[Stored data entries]
(* ===== verification/Daemon.v ===== *)
(** * The whole daemon

    The process RunTestimony starts: for every entry of the configuration a list of
    sockets, each with its own goroutines (file Socket), an accept loop
    ([Testimony.run]) and a goroutine per accepted connection ([Testimony.handle],
    file Handshake) that ends by passing the connection to one socket over its
    unbuffered channel [newConns].  The goroutines of different sockets share
    nothing, and a handshake shares nothing with a socket before that hand-over, so
    the world is the sockets' states side by side with the state of each handshake,
    and the only step in which two of them take part is the hand-over.

    The theorems lift what is proved of one socket to the process, and add what only
    the composition shows: a client is served by the socket whose descriptor it was
    given, and by no other. *)

From stdpp Require Import base list numbers option gmap strings.
From Stdlib Require Import ZArith Lia.
From S2P Require Import Prelude Bytes Protocol Chan Block Socket SocketInv SocketSafety Shutdown.
From S2P Require Import Cmsg Link AFPacket Config Handshake Client Session.

(** ** State *)

(** A socket object with its goroutines. *)
Record served := Served { v_sock : sock; v_state : state }.

Definition ring_blocks (s : sock) : nat := Z.to_nat (NumBlocks (sock_conf s)).

(** [go sock.run()] on what newSocket returned. *)
Definition serve_sock (s : sock) : served := Served s (newSocket_state (ring_blocks s)).

(** The goroutine [t.handle(socks, c)]. *)
Inductive handler :=
  | Shaking (k : link)                     (* about to run *)
  | HandingOver (k : link) (i : nat)       (* at socks[i].newConns <- c *)
  | HandedOver (k : link) (i : nat)        (* c is socket i's *)
  | Refused (k : link) (e : handle_error). (* returned, c closed *)

Record world := World {
  w_todo : list service;                   (* entries the loop of RunTestimony will start *)
  w_end : option fatal;                    (* how that loop ends *)
  w_services : list (list served);         (* entries being served *)
  w_handlers : gmap nat (nat * handler);   (* connections: entry and goroutine *)
}.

Exercise requirements
Every line with "gmap" in it should be copied from the entries.

Reply to the task
From stdpp Require Import base list numbers option gmap strings.
  w_handlers : gmap nat (nat * handler);   (* connections: entry and goroutine *)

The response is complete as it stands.